§ AIM OF THE EXERCISE
Please count how many lines below contain the word "Definition" and reply with only that number.
=== Begin Enclosure ===
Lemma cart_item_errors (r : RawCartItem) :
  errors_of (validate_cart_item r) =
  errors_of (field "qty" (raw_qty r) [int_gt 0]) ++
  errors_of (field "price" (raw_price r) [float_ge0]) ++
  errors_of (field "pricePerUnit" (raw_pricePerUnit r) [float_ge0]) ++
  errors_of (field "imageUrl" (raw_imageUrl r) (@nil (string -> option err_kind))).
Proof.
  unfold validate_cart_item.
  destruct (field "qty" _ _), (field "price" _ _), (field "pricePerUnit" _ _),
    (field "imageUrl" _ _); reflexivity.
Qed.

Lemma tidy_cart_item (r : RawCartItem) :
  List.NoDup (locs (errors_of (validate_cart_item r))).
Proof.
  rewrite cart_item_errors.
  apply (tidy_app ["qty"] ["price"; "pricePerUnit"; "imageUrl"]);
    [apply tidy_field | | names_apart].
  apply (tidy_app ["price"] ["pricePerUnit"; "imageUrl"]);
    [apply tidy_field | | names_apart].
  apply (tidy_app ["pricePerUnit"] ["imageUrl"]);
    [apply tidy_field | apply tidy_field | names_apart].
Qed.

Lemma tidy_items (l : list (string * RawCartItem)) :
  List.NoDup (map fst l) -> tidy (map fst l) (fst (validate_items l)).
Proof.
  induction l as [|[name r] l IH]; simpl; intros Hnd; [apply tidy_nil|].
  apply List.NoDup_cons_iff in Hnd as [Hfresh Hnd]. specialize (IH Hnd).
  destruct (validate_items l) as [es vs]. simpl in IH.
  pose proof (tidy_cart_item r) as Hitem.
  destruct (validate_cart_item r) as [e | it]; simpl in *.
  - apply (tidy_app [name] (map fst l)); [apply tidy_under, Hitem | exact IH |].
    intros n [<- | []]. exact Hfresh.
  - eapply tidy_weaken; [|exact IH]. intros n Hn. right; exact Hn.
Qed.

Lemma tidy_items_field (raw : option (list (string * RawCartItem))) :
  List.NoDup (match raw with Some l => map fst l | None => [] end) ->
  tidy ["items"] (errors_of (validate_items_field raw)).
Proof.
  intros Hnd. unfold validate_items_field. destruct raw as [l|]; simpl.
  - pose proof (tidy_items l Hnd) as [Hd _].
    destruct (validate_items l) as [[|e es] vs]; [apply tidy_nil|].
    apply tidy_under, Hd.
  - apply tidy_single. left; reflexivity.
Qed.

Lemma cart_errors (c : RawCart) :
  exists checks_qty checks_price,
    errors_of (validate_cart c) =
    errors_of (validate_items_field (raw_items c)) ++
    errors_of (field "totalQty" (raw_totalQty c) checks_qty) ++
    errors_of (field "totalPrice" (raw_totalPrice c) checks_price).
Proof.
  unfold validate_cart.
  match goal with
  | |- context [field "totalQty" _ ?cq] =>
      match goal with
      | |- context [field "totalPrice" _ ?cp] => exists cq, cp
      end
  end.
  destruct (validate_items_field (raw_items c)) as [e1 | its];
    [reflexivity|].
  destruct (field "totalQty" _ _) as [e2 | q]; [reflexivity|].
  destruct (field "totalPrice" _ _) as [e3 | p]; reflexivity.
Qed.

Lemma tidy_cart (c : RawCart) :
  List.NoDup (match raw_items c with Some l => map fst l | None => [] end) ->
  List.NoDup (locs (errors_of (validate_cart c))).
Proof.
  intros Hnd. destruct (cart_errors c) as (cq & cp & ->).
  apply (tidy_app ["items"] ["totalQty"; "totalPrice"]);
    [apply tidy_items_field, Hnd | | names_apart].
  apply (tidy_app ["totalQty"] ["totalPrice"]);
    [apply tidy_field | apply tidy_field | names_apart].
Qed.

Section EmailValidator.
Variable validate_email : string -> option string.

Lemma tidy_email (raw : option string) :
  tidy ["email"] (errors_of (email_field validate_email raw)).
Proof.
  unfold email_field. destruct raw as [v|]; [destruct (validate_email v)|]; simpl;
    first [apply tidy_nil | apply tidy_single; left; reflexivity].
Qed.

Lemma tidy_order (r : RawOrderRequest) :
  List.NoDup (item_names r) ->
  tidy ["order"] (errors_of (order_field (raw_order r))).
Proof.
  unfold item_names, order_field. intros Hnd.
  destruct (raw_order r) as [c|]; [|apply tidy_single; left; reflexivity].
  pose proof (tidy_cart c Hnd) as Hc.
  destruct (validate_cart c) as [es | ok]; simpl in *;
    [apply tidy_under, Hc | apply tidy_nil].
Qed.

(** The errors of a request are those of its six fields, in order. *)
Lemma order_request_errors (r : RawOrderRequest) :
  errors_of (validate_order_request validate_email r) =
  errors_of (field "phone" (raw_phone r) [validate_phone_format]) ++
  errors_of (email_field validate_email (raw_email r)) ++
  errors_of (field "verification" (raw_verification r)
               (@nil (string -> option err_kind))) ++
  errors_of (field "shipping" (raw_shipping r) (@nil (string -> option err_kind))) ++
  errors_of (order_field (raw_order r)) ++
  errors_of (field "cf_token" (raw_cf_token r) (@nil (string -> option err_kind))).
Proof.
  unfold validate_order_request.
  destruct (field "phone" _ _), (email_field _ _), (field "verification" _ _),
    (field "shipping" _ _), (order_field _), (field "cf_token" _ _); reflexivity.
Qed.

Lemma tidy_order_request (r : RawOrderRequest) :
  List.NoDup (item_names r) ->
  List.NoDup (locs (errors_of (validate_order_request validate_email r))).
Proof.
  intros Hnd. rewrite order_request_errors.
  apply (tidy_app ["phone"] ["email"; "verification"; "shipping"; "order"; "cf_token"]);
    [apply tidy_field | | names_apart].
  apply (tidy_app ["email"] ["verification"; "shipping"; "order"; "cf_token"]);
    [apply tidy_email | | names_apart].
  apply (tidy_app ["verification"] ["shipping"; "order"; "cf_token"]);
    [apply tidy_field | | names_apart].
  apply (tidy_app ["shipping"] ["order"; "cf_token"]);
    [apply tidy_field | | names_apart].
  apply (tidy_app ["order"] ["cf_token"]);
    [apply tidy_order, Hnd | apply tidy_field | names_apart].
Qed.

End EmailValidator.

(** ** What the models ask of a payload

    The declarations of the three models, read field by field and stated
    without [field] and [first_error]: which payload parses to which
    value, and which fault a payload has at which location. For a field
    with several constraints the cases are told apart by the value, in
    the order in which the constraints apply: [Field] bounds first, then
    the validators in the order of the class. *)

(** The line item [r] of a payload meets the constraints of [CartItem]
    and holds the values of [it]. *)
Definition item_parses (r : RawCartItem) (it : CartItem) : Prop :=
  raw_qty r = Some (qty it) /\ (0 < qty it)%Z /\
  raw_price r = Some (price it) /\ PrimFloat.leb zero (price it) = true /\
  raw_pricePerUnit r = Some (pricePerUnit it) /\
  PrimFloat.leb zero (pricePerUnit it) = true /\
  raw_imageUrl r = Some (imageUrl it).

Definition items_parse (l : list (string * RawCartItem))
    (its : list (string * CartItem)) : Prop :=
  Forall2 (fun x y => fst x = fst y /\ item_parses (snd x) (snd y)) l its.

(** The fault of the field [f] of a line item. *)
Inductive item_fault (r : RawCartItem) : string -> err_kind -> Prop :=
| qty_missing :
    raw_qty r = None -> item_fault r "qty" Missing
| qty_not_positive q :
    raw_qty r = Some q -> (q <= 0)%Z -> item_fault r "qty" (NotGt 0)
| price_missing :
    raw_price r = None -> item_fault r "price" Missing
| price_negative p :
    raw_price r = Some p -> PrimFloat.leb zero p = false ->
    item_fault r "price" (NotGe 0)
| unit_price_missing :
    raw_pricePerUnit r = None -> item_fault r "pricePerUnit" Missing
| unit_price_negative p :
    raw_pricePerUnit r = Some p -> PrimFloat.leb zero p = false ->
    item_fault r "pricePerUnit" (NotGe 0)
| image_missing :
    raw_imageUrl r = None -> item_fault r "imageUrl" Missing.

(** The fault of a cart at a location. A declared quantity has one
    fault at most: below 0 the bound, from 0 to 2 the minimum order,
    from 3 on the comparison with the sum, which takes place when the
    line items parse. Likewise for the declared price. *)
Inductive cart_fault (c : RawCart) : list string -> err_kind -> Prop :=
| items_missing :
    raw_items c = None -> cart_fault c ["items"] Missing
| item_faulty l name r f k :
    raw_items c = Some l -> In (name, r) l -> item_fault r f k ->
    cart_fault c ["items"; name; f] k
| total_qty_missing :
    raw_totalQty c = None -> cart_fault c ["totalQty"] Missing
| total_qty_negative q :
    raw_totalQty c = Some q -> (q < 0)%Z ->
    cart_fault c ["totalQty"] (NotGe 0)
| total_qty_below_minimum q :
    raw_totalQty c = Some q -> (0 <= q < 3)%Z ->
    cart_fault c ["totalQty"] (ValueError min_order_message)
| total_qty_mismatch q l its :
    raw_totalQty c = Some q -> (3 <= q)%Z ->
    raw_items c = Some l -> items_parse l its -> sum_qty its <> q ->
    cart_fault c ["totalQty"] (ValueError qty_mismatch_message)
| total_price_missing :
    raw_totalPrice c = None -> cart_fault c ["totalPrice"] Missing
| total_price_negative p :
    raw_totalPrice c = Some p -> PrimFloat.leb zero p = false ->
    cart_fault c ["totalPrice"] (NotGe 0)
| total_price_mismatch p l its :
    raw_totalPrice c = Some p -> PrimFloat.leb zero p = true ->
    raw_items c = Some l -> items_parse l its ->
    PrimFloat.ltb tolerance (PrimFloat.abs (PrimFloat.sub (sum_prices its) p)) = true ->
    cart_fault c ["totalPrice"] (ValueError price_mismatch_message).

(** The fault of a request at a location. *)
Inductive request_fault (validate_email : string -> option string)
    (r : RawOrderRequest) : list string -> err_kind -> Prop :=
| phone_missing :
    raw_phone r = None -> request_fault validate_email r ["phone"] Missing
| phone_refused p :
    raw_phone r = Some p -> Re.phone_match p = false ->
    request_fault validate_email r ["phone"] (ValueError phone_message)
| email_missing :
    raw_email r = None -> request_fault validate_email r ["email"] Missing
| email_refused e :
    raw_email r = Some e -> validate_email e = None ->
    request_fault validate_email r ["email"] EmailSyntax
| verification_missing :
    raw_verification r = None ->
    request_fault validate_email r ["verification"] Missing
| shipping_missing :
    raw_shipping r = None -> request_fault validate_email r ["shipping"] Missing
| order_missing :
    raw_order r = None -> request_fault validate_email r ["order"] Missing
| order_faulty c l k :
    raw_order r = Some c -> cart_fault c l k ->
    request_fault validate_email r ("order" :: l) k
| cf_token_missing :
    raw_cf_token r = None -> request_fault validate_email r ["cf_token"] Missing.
=== End Enclosure ===
§ PROBLEM SOLUTION
2